▶ [ACTIVITY] Please keep to the lines below from the one with "Definition ended (o" through the one with "told to be interested;", and restate them word for word, ends included.

*** DATA SECTION ***

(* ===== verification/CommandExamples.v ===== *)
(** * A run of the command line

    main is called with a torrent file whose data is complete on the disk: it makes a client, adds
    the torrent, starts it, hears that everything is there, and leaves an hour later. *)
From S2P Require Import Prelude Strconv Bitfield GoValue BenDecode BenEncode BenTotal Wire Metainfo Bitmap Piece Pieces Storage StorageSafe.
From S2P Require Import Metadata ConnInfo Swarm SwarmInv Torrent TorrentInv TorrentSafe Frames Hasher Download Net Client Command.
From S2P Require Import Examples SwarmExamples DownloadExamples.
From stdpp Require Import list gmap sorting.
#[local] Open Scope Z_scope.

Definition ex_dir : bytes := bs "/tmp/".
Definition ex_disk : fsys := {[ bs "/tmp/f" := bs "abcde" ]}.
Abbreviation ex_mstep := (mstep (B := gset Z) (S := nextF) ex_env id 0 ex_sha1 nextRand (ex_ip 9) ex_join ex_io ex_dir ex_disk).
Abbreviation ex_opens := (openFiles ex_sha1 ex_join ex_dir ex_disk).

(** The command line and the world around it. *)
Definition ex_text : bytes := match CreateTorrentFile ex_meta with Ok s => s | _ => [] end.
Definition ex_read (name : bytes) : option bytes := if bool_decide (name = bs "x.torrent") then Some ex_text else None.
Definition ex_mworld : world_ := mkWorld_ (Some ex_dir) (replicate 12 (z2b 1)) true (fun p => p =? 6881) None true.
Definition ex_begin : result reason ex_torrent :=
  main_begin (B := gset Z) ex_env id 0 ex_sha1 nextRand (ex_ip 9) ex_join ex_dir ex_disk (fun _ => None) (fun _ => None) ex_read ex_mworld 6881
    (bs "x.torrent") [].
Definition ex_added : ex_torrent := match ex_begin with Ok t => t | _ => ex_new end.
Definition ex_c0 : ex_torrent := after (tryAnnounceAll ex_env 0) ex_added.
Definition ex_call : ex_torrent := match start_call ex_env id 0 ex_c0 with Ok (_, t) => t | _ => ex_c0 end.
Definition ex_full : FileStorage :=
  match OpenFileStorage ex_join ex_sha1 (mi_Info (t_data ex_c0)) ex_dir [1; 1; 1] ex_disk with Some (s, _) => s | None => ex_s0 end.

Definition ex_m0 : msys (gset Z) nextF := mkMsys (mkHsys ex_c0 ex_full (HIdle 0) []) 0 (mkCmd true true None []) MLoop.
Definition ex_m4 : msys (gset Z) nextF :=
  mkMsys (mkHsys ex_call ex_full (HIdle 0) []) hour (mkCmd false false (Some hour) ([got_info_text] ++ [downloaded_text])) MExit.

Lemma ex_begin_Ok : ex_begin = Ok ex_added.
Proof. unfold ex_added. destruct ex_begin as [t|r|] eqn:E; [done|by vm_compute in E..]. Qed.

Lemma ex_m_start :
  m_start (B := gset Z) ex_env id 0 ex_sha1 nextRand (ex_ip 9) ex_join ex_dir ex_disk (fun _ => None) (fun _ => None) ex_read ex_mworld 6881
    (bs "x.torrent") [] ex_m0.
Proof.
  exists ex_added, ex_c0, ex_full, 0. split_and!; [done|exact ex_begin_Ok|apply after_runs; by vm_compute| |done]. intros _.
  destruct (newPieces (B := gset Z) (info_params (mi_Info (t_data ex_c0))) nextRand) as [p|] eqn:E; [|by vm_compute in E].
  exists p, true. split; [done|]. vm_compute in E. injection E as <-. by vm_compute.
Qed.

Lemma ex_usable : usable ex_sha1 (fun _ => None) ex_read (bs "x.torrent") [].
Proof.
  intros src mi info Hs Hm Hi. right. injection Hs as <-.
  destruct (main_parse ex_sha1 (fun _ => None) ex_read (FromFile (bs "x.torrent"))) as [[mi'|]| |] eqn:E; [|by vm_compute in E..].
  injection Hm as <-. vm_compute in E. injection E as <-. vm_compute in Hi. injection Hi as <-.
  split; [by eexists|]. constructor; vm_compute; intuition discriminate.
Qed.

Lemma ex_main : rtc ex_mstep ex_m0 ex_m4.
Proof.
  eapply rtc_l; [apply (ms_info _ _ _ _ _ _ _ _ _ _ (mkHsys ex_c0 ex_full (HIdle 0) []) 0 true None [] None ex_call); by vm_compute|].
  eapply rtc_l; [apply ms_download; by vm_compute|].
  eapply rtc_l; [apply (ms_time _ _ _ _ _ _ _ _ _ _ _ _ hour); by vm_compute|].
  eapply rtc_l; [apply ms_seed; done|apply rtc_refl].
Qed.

*** End of DATA SECTION ***
*** DATA SECTION ***

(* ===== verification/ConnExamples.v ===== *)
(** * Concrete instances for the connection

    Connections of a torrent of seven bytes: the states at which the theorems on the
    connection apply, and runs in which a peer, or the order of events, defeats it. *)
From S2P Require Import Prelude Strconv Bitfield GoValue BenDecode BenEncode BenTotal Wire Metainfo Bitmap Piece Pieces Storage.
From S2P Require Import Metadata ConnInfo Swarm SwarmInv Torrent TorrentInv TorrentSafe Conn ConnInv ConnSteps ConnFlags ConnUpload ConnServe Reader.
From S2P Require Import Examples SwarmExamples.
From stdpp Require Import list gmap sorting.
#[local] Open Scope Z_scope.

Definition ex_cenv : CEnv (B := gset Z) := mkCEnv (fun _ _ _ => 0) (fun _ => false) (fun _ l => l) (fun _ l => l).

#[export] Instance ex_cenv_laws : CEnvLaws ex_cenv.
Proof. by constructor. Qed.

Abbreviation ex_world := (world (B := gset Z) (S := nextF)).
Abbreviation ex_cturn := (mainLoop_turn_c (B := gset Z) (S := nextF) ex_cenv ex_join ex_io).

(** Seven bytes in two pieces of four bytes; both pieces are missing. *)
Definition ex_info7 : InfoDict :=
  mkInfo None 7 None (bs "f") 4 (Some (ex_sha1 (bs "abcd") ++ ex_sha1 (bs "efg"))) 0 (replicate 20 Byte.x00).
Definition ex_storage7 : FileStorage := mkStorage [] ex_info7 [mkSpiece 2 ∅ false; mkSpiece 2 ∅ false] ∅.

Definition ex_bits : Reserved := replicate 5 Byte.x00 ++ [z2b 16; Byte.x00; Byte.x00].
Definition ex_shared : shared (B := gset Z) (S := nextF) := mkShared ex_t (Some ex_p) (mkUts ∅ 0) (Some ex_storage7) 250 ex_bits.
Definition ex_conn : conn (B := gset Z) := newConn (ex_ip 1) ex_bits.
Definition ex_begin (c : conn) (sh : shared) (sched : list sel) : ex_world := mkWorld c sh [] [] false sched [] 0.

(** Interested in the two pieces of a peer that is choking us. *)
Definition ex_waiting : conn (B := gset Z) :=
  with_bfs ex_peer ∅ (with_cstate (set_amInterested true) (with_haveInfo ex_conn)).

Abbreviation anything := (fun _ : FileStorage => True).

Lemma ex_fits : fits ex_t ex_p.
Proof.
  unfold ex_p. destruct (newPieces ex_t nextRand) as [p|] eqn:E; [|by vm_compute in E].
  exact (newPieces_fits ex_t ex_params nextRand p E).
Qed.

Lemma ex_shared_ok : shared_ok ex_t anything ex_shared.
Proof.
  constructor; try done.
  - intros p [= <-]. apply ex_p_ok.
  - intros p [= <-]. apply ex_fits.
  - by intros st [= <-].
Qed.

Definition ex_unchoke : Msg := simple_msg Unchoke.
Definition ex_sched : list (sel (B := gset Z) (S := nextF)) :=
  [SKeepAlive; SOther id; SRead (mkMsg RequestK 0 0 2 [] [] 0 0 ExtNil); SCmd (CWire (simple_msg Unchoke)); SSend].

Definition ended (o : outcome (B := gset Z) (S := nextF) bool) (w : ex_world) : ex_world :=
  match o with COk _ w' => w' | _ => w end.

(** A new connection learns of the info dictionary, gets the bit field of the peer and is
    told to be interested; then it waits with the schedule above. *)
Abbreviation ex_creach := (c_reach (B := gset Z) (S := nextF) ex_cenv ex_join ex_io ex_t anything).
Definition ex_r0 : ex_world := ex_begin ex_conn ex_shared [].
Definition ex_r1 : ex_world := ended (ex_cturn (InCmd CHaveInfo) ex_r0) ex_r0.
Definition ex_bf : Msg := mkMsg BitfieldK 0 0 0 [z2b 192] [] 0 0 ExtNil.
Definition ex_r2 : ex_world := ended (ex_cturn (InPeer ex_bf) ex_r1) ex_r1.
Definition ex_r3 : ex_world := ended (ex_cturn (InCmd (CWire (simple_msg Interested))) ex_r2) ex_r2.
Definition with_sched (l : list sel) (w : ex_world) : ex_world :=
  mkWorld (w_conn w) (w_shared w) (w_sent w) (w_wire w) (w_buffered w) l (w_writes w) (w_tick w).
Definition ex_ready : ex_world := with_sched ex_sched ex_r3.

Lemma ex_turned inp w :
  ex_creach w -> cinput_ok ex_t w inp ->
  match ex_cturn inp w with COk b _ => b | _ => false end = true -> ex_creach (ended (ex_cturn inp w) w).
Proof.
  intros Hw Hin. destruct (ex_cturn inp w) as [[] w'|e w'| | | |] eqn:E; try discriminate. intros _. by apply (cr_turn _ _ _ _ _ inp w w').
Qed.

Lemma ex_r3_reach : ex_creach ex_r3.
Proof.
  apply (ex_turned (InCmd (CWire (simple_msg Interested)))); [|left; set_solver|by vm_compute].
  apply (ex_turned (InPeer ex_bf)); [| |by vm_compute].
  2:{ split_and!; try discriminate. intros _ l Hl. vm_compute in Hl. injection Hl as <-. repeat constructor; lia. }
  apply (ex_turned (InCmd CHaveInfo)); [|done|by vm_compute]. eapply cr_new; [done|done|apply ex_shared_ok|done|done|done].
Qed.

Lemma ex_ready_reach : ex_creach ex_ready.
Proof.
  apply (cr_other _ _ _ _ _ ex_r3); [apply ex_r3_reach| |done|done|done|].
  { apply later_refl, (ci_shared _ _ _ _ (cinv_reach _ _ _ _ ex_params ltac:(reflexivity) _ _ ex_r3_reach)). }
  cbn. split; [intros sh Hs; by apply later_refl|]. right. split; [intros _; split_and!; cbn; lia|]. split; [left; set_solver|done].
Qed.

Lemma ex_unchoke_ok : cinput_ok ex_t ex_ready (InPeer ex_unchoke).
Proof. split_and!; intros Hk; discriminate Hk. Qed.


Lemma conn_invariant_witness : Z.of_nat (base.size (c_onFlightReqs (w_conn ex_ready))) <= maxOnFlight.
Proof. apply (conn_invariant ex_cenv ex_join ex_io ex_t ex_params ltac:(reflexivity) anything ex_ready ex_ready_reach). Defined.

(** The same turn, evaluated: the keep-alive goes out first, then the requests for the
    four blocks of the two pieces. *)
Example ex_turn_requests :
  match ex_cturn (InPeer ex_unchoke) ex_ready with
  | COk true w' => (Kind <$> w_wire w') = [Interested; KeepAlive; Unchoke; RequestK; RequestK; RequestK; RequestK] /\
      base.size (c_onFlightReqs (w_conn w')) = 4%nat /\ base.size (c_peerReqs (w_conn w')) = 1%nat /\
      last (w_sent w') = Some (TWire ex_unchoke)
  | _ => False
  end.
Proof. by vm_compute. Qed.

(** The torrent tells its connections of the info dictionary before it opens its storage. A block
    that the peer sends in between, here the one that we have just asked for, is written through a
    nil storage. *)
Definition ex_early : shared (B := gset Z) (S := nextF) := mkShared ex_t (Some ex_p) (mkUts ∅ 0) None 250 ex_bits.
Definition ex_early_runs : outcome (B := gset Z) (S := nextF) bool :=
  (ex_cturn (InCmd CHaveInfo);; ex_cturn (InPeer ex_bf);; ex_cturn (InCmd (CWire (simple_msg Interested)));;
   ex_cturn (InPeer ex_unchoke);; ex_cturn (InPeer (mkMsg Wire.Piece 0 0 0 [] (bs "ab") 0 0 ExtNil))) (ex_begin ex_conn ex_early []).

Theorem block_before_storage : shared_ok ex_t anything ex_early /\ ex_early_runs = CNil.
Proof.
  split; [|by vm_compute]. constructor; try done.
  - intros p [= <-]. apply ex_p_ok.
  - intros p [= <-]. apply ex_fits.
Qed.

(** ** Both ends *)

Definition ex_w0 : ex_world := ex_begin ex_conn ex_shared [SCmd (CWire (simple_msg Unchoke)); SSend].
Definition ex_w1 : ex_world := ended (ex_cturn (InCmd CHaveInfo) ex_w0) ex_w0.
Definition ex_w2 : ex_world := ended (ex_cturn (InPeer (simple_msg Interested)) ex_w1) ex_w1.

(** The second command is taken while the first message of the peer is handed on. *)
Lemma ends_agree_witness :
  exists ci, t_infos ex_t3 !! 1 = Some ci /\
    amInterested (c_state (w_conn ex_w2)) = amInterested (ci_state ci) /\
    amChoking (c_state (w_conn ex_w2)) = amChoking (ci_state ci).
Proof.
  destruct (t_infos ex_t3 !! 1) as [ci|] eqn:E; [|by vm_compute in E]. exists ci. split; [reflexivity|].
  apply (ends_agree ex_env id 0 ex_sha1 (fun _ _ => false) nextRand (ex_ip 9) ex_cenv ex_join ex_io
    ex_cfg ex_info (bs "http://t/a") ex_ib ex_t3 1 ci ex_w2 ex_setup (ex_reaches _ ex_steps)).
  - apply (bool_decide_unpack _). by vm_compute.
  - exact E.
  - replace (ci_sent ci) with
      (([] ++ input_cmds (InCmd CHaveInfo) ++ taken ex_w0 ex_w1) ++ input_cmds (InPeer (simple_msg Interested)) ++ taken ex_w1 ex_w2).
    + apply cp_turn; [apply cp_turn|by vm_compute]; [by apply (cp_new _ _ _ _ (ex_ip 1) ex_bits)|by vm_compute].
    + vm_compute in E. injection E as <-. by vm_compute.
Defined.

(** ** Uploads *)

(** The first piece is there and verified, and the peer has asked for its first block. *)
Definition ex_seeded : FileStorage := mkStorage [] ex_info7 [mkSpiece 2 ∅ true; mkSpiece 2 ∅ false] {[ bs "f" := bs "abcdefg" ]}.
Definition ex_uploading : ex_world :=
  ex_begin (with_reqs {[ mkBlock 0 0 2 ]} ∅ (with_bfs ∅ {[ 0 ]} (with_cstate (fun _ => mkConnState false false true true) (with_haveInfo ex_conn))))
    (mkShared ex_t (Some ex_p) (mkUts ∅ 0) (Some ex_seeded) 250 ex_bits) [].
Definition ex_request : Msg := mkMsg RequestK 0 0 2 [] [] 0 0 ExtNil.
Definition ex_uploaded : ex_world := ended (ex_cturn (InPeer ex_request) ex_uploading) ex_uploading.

*** End of DATA SECTION ***
*** DATA SECTION ***

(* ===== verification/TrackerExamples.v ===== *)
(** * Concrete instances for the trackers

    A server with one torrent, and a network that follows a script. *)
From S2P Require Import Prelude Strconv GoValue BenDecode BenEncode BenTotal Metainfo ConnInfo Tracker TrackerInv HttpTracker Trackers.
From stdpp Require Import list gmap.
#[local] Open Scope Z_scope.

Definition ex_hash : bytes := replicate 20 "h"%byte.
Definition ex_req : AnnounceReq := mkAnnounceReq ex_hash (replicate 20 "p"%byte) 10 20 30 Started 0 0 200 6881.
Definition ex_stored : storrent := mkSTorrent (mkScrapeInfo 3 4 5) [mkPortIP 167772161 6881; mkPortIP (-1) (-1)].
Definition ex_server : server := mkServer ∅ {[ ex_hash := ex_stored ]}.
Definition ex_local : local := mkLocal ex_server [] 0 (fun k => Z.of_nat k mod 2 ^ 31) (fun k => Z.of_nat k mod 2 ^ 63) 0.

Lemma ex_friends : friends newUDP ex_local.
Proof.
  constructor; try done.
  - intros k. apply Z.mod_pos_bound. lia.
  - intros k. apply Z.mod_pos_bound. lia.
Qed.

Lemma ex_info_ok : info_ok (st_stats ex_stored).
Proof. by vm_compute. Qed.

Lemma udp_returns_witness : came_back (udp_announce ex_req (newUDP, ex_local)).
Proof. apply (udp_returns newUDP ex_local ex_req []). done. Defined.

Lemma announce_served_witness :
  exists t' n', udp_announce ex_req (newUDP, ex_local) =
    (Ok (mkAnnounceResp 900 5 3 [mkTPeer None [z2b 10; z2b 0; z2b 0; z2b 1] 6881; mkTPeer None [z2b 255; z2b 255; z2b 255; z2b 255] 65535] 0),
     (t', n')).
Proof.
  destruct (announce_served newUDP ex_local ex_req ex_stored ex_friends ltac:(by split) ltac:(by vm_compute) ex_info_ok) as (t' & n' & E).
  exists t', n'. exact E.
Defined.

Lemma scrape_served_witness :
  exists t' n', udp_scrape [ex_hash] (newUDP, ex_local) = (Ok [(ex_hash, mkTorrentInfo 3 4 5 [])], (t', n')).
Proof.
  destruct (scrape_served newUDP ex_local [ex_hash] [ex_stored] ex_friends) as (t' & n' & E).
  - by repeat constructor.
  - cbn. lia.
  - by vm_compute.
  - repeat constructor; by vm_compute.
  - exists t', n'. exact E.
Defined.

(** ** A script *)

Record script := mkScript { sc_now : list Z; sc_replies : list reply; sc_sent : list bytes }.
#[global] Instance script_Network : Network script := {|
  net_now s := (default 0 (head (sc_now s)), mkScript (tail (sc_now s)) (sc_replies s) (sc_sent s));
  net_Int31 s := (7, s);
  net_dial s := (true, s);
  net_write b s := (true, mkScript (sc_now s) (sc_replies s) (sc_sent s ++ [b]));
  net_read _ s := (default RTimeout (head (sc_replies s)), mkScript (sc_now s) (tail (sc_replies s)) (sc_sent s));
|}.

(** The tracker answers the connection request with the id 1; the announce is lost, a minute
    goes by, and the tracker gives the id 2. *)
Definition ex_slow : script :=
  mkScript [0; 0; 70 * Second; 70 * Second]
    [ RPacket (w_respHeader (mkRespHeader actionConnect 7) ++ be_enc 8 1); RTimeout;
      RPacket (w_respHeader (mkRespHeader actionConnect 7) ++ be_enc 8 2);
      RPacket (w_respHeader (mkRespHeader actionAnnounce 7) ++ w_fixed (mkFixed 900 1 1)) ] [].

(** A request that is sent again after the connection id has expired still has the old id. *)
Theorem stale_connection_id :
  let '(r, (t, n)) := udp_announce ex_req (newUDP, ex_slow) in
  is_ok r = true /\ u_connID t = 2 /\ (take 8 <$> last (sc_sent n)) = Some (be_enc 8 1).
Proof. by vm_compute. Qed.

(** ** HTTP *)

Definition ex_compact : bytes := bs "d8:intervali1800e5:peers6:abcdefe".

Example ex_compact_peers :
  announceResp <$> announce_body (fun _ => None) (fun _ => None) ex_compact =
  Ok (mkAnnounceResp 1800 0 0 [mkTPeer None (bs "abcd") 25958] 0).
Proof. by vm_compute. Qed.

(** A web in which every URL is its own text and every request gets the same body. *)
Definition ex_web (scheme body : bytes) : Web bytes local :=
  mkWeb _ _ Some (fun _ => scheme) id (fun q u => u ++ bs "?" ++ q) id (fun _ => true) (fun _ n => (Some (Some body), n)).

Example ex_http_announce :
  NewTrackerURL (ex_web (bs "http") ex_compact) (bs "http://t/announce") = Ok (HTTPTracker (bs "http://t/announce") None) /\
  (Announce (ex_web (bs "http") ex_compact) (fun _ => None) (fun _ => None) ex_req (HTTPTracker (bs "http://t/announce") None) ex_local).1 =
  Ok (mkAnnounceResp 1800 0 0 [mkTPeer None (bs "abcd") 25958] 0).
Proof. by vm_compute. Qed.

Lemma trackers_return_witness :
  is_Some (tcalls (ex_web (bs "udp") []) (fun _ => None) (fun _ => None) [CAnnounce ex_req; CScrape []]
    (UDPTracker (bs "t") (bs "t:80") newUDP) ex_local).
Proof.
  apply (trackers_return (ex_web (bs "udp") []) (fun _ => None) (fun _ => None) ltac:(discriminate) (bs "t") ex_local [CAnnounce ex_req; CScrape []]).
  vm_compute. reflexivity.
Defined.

*** End of DATA SECTION ***

▶ [ANSWER BELOW]
Definition ended (o : outcome (B := gset Z) (S := nextF) bool) (w : ex_world) : ex_world :=
  match o with COk _ w' => w' | _ => w end.

(** A new connection learns of the info dictionary, gets the bit field of the peer and is
    told to be interested; then it waits with the schedule above. *)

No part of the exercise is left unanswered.